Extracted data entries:
• • • •

(** * SEAquence / Talkativ AI: Korean speech-formality analysis

  A shallow embedding of the politeness engine of the repository:
  - [app/core/constants.py]         (role levels, ending patterns, honorific words)
  - [app/core/corrections.py]       (conversion tables, error taxonomy)
  - [app/services/politeness_service.py]           (sentence-level service)
  - [app/services/enhanced_politeness_service.py]  (word-level service)

  Python [str] values are sequences of Unicode code points and are modelled
  as [list N]; literals are written as UTF-8 text and decoded once.
  Python [dict]s that are only read through [.get] are [gmap]s; dicts whose
  iteration order is observable are association lists in insertion order.
  The Unicode tables behind [str.lower], [\w] and [\s] are parameters of
  the services; the worked inputs use their restriction to ASCII and the
  Hangul syllables.  The feedback strings and the localized level names are
  presentation and are left out of the result records. *)

From Stdlib Require Import ZArith NArith List String Ascii Bool Lia Sorting.Sorted.
From Stdlib Require Import DecimalString.
From stdpp Require Import base option list gmap.

Open Scope Z_scope.

(** ** Python strings as code-point sequences *)

Abbreviation pystr := (list N).

Module Unicode.

(** UTF-8 decoding of a source literal into code points. *)
Fixpoint utf8_go (bs : list N) (acc : N) (need : nat) : pystr :=
  match bs with
  | [] => []
  | b :: r =>
      match need with
      | O =>
          if (b <? 128)%N then b :: utf8_go r 0%N O
          else if (b <? 224)%N then utf8_go r (b - 192)%N 1%nat
          else if (b <? 240)%N then utf8_go r (b - 224)%N 2%nat
          else utf8_go r (b - 240)%N 3%nat
      | S O => (acc * 64 + (b - 128))%N :: utf8_go r 0%N O
      | S n => utf8_go r (acc * 64 + (b - 128))%N n
      end
  end.

Definition str (s : string) : pystr :=
  utf8_go (map N_of_ascii (list_ascii_of_string s)) 0%N O.

(** [sub in text]: substring test. *)
Fixpoint starts_with (sub text : pystr) : bool :=
  match sub, text with
  | [], _ => true
  | _ :: _, [] => false
  | a :: sub', b :: text' => (a =? b)%N && starts_with sub' text'
  end.

Fixpoint contains (sub text : pystr) : bool :=
  starts_with sub text ||
  match text with
  | [] => false
  | _ :: text' => contains sub text'
  end.

(** [text.find(sub, start)]: lowest index [>= start] at which [sub] occurs,
    [-1] when there is none.  A negative [start] counts from the end. *)
Fixpoint find_from (sub text : pystr) (idx : Z) : Z :=
  if starts_with sub text then idx
  else match text with
       | [] => -1
       | _ :: text' => find_from sub text' (idx + 1)
       end.

Definition find (text sub : pystr) (start : Z) : Z :=
  let len := Z.of_nat (length text) in
  let start' := if start <? 0 then Z.max 0 (len + start) else start in
  if len <? start' then -1
  else find_from sub (drop (Z.to_nat start') text) start'.

(** The Hangul syllables block, the range [가-힣] of the tokenizer. *)
Definition is_hangul_syllable (c : N) : bool :=
  (44032 <=? c)%N && (c <=? 55203)%N.

(** Python's [str.isspace] / regex [\s]: the Unicode white-space code points. *)
Definition py_isspace (c : N) : bool :=
  ((9 <=? c) && (c <=? 13) || (28 <=? c) && (c <=? 32) ||
   (c =? 133) || (c =? 160) || (c =? 5760) ||
   (8192 <=? c) && (c <=? 8202) || (c =? 8232) || (c =? 8233) ||
   (c =? 8239) || (c =? 8287) || (c =? 12288))%N.

(** Regex [\w] on the blocks that occur in the worked examples: ASCII
    letters, digits, underscore and Hangul syllables.  The general theorems
    below are stated for an arbitrary word-character class. *)
Definition basic_isword (c : N) : bool :=
  ((48 <=? c) && (c <=? 57) || (65 <=? c) && (c <=? 90) || (c =? 95) ||
   (97 <=? c) && (c <=? 122))%N || is_hangul_syllable c.

(** [str.lower] on ASCII; other code points are left unchanged. *)
Definition ascii_lower (s : pystr) : pystr :=
  map (fun c => if ((65 <=? c) && (c <=? 90))%N then (c + 32)%N else c) s.

(** [s.strip()] for a white-space class [sp]. *)
Fixpoint lstrip (sp : N -> bool) (s : pystr) : pystr :=
  match s with
  | [] => []
  | c :: s' => if sp c then lstrip sp s' else s
  end.

Definition strip (sp : N -> bool) (s : pystr) : pystr :=
  rev (lstrip sp (rev (lstrip sp s))).

End Unicode.
Import Unicode.

(** ** Formality levels

  The services pass levels around as the strings ["informal"], ["polite"],
  ["very_polite"], ["neutral"], ["honorific"] and ["mixed"]. *)

Inductive Level : Type :=
| informal | polite | very_polite | neutral | honorific | mixed.

#[global] Instance Level_eq_dec : EqDecision Level.
Proof. solve_decision. Defined.

(** ** app/core/constants.py *)

Module Constants.

Definition ROLE_LEVELS : gmap pystr Z :=
  list_to_map
    [ (str "junior", 0); (str "student", 0); (str "friend", 1);
      (str "peer", 1); (str "senior", 2); (str "professor", 3);
      (str "boss", 3) ].
(* ===== verification/Prelude.v ===== *)
(** * Verification of the MCU simulator

    The program simulates a small microcontroller: a Cortex-M0 core that executes
    16-bit Thumb instructions over a flat 64 KB memory, a loader for its firmware,
    a disassembler that traces what it runs, a command line around them, a runner
    for many simulations in parallel, five memory-mapped peripherals, and,
    separately, an RTOS kernel whose tasks run on host contexts under simulated
    time, with two demos on it.  This library translates that code into functions
    and proves what it promises.

    ** Parts of the program and where they are modelled

    - Memory.v: src/src/memory.h and memory.cpp.  The interface [IMemoryBus] is a
      type class; [FlatMemoryBus] with its address translation is the instance.
      The CPU and the loader are written against the class.
    - Cpu.v: src/src/cpu.h and cpu.cpp.  [CortexM0] as a record of registers,
      flags, the halted flag and the cycle count next to the memory and the trace
      calls; one definition per instruction group, [execute] for the decoder, then
      [fetch], [step] and [run].  A step that throws keeps what it had changed.
    - Thumb.v: no part of the program but its reference, the 16-bit instructions of
      ARMv6-M as a data type with encoding and effect, and a total decoder that also
      names SVC, BKPT and what is UNDEFINED or UNPREDICTABLE, written from the
      architecture.
    - Loader.v: src/src/loader.cpp.  Raw binaries and Intel HEX, from the bytes of
      the file to calls of [IMemoryBus::load].
    - Trace.v: src/src/trace.h.  [ThumbDisassembler] as functions to text and the
      tracer attached to the core's callback.
    - What.v: the texts of the exceptions.
    - ParallelSim.v: src/src/parallel_sim.h.  A simulation in a thread is cut at its
      accesses to the shared log, counter and results; [pool_step] lets any thread
      that was started go on, so a list of choices is one interleaving.  The log and
      the counter belong to the [runner] and outlive a call of [run].
    - Cli.v: src/src/main.cpp over the arguments and a function from paths to
      contents.  Factorial.v: src/programs/factorial.s as bytes, for any start value.
    - Peripheral.v: src/peripherals/peripheral.h.  [IPeripheral] as a class over the
      state of all peripherals, [PeripheralBus] as the address decoder.
    - Ring.v, Uart.v, Flash.v, Spi.v, Lm75.v, I2c.v, Can.v: src/peripherals/uart,
      spi, i2c and can, the devices behind the SPI and I2C masters on their own.
      Ring.v is the circular buffer that the UART and the RTOS queue write out.
      Can.v keeps all controllers of a bus in one map, since sending on one changes
      the others.
    - Scheduler.v: src/rtos/scheduler.h and scheduler.cpp.  Task control blocks,
      selection, the discrete-event loop that advances the tick count when nothing
      can run, and every API function as a step that also says which context it
      switches to.
    - Kernel.v: tasks that run on that scheduler.  Tasks are cooperative, so a
      method of a synchronisation object is a set of segments between scheduler
      calls; the saved contexts are the segments still to run, and [kstep] lets the
      current context do one.  What the code of a task does next is an input, so a
      list of inputs is one program under one interleaving.
    - Waiters.v, Semaphore.v, Mutex.v, Queue.v, EventGroup.v: src/rtos/semaphore.h,
      mutex.h, queue.h and event_group.h as instances of [Component], the interface
      the kernel runs them through.  The scope guard of the mutex is the two calls
      that its constructor and its destructor make.
    - Program.v: tasks with given code, as trees of calls, run on the kernel with
      several shared objects at once.  Blinky.v and SensorDemo.v are
      src/demo/blinky.cpp and sensor_demo.cpp written in it.

    Prelude.v (this file), Bytes.v and Text.v hold what the parts share: results of
    code that may throw, integers of 8, 16 and 32 bits as Z with their ranges and
    wrap-around, sub-ranges of byte arrays and little-endian words, numbers printed
    and read as text.

    ** What the theorems show

    - MemoryProps.v: the effect of every access, exactly which accesses fault, that
      the SRAM window is the same storage as the upper half of the flat memory.
    - CpuFacts.v, CpuArith.v, CpuProps.v, CpuRun.v: a run of any length keeps the
      machine well formed and throws only what it should; arithmetic, comparison and
      shift instructions compute what the ARMv6-M manual defines, flags included;
      branches, calls and returns go where they should; runs compose, and what
      [run] returns.
    - CpuMem.v: loads and stores, and PUSH and POP, and STM and LDM, as inverse
      pairs over any code in between that keeps the stored words.
    - ThumbDecode.v, ThumbProps.v, ThumbDiff.v: what [execute] does for each of the 2^16
      encodings.  [conforms] names the instructions that it executes as the reference
      says, faults included; all others (uses of the PC and writes of SP as general
      registers, block transfers with their base in the list, four accesses with a
      register offset, extensions, reversals and CPS) are executed wrongly, each on
      some machine.  ThumbText.v: the disassembler prints the text of an instruction
      exactly when [printed] names it.
    - Factorial.v, CliProps.v: the sample program halts with the factorial for every
      start value, and does so from the file to the printout of the command line;
      options are read back, --trace only adds the trace, and how a number that
      cannot be read ends the program.
    - HexImage.v: an image gives the same output whether the program loads it as a raw
      binary or as Intel HEX.
    - TraceProps.v: tracing changes nothing but the output; the text of a branch
      names the address the core goes to; what the disassembler does not know.
    - ParallelSimProps.v: every interleaving of the threads gives the results that
      the simulations have on their own, in order, on a runner used before or not; all
      of them end; splitting a run at checkpoints changes nothing.
    - LoaderProps.v: loading the Intel HEX text of any list of records does what the
      records say, and no change of one digit goes unnoticed.
    - PeripheralProps.v, UartProps.v, SpiProps.v, I2cProps.v, CanProps.v: address
      decoding; the UART refines a pair of bounded queues; flash commands as
      transactions on its array, with write protection; the LM75 registers; delivery,
      filtering and order of CAN frames over all nodes of the bus.
    - SchedulerProps.v, SchedTime.v, SchedLive.v: over every sequence of API calls the scheduling
      loop terminates and one task runs, the current one; selection and preemption by
      priority; delayed tasks wake neither early nor late as long as calls respect
      deadlines, and how they do not otherwise; and round robin is fair, a READY
      task that nothing more urgent holds up runs after at most 15 other turns.
    - KernelProps.v, HandOver.v, SemaphoreProps.v, MutexProps.v, QueueProps.v,
      QueueLive.v, EventGroupProps.v, EventGroupLive.v: over every interleaving of
      disciplined programs (see below) the semaphore conserves tokens and the mutex excludes, and a task that was handed
      a token or the mutex can run, so neither is stuck; the queue is first in first
      out over every run at all, its wait lists never hold more than there are
      tasks, and no wake-up of it is lost; which waiters [set_bits] wakes, and that no
      task sleeps on an event that holds while its calls do not nest.
    - EventGroupNested.v: when they do nest, a waiter can be lost, and then stays
      blocked whatever the program does after, or the wait list is read out of bounds.
    - MutexGuard.v: programs that use the mutex through guards keep the discipline that
      MutexProps.v asks for, and a task that locks the mutex it holds is blocked for
      ever.
    - Starvation.v: waiters of one priority are not served in turn; a run of any
      length in which one of three waiters gets nothing.
    - DemoProps.v: both demos from boot to their last line as runs of the model, and
      what becomes of a temperature on its way to the CAN receiver.

    ** Disciplined programs

    The theorems on synchronisation objects, but for the order of the queue, are about
    programs that are [disciplined] (KernelProps.v): the methods are called by tasks;
    the code of the tasks gives the scheduler valid arguments, lets no tick count
    overflow, and does not suspend, delete or unblock a task that is inside a method or
    waits for a deadline.  The code does not defend itself against programs that do:
    [mutex_suspend] (MutexProps.v) is a run with two holders after the owner has
    suspended and resumed a task in lock, [event_unblock] (EventGroupLive.v) one in which
    unblocking a waiter again and again fills the wait list, so that another is
    forgotten.

    ** Bounds and fuel

    [run_loop] recurses on the bound the caller gives.  [schedule_loop] gets fuel for
    two more rounds than there are tasks: each round that does not end wakes a
    delayed task, so [schedule_loop_total] shows that it always returns.  A number is
    printed with fuel for 64 digits, more than any 64-bit number has.  The demos run
    with any fuel from 750 (sensor_demo) and 150 (blinky) steps on, by
    [system_run_ends]; inside them the endless loop of the CAN forwarder is good for
    11 turns, one more than there are readings, and the watchdog's for 20.  Running
    out of these is an outcome of its own ([NoFuel]) that ends no run proved here.
    All other recursion is structural.

    ** What is not modelled

    The wall-clock time of a parallel simulation; the opening of files, which are a
    function from paths to contents; the stacks and the ucontext calls beneath a
    context switch (the kernel keeps the continuations instead); names of tasks and
    peripherals; [HardFaultException], which nothing throws.  A read that is undefined
    behaviour in the source is an error of its own ([Undefined] for the kernel, an
    out-of-bounds error in the loader).  The SCS and peripheral constants of [MemMap]
    that no code uses are left out. *)
From Stdlib Require Export ZArith Lia Bool.
From stdpp Require Export base tactics numbers option list.

#[global] Open Scope Z_scope.

(** Array sizes are large: [simpl] must not turn them into unary numbers. *)
#[global] Arguments Z.to_nat _ : simpl never.

(** * Results

    C++ code that may throw is modelled by [result]: [Ok] is a normal return,
    [Err] carries the exception.  Code that throws after it has changed an
    object keeps the changed object as well; the components with that
    behaviour use a state-and-error monad of their own. *)

Inductive result (E A : Type) : Type :=
  | Ok (a : A)
  | Err (e : E).
Arguments Ok {E A} a.
Arguments Err {E A} e.

Definition result_bind {E A B} (r : result E A) (f : A -> result E B) : result E B :=
  match r with
  | Ok a => f a
  | Err e => Err e
  end.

• • • •

How to complete this task: Using only the entries above, output the line with "match s with", the line with "(* ===== verification/Prelude.v ===== *)", and all lines between them, exactly as they stand.

Answer section:
  match s with
  | [] => []
  | c :: s' => if sp c then lstrip sp s' else s
  end.

Definition strip (sp : N -> bool) (s : pystr) : pystr :=
  rev (lstrip sp (rev (lstrip sp s))).

End Unicode.
Import Unicode.

(** ** Formality levels

  The services pass levels around as the strings ["informal"], ["polite"],
  ["very_polite"], ["neutral"], ["honorific"] and ["mixed"]. *)

Inductive Level : Type :=
| informal | polite | very_polite | neutral | honorific | mixed.

#[global] Instance Level_eq_dec : EqDecision Level.
Proof. solve_decision. Defined.

(** ** app/core/constants.py *)

Module Constants.

Definition ROLE_LEVELS : gmap pystr Z :=
  list_to_map
    [ (str "junior", 0); (str "student", 0); (str "friend", 1);
      (str "peer", 1); (str "senior", 2); (str "professor", 3);
      (str "boss", 3) ].
(* ===== verification/Prelude.v ===== *)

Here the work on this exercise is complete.